■ Problem statement: I would like every line of the records below that contains the word "intros" copied.

BEGIN Data in this exercise

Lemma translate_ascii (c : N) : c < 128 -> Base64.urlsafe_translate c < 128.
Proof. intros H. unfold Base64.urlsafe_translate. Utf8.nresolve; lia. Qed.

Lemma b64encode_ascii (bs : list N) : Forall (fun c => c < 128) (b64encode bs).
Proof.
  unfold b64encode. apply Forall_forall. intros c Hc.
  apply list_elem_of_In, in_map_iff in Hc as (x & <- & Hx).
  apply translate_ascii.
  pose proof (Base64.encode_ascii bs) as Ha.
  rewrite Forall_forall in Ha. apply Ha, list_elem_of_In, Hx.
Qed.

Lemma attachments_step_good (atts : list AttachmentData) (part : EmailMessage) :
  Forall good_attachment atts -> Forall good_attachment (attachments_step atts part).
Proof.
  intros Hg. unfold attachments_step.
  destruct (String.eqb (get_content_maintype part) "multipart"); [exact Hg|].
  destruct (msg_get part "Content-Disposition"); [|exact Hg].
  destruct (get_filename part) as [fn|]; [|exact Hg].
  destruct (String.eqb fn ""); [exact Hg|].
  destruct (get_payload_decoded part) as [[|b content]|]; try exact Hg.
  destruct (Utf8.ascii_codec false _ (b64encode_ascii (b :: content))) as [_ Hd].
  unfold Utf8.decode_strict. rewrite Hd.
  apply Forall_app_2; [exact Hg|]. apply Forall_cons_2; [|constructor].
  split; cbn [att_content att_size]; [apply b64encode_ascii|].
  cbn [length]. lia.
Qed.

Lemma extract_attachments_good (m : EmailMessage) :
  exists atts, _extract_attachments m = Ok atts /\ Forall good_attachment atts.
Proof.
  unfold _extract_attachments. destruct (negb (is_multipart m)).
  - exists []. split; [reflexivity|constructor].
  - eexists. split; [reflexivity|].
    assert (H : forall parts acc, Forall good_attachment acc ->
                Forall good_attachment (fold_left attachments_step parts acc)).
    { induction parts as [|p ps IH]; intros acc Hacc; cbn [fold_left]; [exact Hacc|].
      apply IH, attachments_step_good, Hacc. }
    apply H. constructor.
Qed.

END Data in this exercise
BEGIN Data in this exercise

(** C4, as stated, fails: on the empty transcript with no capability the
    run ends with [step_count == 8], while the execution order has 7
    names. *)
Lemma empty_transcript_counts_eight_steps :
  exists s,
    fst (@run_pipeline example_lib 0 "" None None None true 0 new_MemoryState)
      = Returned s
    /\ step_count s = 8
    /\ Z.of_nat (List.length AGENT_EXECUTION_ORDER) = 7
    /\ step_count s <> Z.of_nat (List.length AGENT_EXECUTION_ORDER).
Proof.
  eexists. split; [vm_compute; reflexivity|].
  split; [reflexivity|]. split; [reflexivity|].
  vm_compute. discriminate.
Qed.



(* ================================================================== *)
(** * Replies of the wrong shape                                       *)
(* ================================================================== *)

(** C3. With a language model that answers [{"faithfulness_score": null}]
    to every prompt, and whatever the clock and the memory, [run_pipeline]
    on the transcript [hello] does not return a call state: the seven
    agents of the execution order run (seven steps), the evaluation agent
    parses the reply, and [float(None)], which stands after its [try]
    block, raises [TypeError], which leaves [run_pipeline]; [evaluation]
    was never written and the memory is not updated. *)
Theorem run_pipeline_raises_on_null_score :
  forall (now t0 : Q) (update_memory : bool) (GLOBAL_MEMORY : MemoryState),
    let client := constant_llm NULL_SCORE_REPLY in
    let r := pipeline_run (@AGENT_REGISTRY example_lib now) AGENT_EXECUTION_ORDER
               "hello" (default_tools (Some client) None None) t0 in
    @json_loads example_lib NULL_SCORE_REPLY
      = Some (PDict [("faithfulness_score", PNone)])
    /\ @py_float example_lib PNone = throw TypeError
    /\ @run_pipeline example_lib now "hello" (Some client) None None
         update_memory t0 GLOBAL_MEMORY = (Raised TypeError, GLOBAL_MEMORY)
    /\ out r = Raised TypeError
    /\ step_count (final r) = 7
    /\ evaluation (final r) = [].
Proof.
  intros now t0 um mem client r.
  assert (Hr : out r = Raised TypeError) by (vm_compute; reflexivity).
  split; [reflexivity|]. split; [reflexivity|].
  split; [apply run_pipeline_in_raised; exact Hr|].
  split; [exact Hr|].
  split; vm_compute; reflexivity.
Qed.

END Data in this exercise
BEGIN Data in this exercise

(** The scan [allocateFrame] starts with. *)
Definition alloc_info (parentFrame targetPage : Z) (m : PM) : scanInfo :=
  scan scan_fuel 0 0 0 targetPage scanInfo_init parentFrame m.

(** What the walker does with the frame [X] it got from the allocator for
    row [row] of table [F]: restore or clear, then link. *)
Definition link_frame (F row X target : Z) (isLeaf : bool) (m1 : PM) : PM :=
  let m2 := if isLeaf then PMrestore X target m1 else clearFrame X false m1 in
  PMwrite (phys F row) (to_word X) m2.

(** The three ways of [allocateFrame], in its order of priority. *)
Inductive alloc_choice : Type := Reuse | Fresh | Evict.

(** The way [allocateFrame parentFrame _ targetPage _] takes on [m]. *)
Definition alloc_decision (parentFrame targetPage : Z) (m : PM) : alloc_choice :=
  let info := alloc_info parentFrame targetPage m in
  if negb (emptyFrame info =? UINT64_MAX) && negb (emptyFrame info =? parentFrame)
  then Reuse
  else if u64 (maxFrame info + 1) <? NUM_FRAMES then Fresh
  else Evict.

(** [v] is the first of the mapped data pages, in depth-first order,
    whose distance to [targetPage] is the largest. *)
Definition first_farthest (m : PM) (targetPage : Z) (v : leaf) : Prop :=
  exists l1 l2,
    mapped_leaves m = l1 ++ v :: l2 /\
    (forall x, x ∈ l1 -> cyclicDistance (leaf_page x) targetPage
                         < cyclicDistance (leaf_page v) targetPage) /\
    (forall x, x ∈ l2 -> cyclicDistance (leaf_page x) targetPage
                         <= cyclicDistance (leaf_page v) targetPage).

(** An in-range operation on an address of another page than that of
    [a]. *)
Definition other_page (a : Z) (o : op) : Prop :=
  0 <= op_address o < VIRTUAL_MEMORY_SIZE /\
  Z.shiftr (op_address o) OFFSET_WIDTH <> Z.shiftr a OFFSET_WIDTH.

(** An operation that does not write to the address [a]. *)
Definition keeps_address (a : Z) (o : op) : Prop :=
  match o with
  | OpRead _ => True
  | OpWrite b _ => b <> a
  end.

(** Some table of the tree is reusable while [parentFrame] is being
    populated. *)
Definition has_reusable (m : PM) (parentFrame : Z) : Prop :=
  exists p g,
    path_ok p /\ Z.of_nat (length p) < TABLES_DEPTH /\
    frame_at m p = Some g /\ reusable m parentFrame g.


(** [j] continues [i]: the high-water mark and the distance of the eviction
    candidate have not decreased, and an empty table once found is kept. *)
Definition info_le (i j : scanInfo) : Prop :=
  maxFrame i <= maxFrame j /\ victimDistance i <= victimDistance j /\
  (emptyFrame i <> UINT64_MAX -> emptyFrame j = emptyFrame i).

END Data in this exercise

■ Output of the task:
Proof. intros H. unfold Base64.urlsafe_translate. Utf8.nresolve; lia. Qed.
  unfold b64encode. apply Forall_forall. intros c Hc.
  intros Hg. unfold attachments_step.
    { induction parts as [|p ps IH]; intros acc Hacc; cbn [fold_left]; [exact Hacc|].
  intros now t0 um mem client r.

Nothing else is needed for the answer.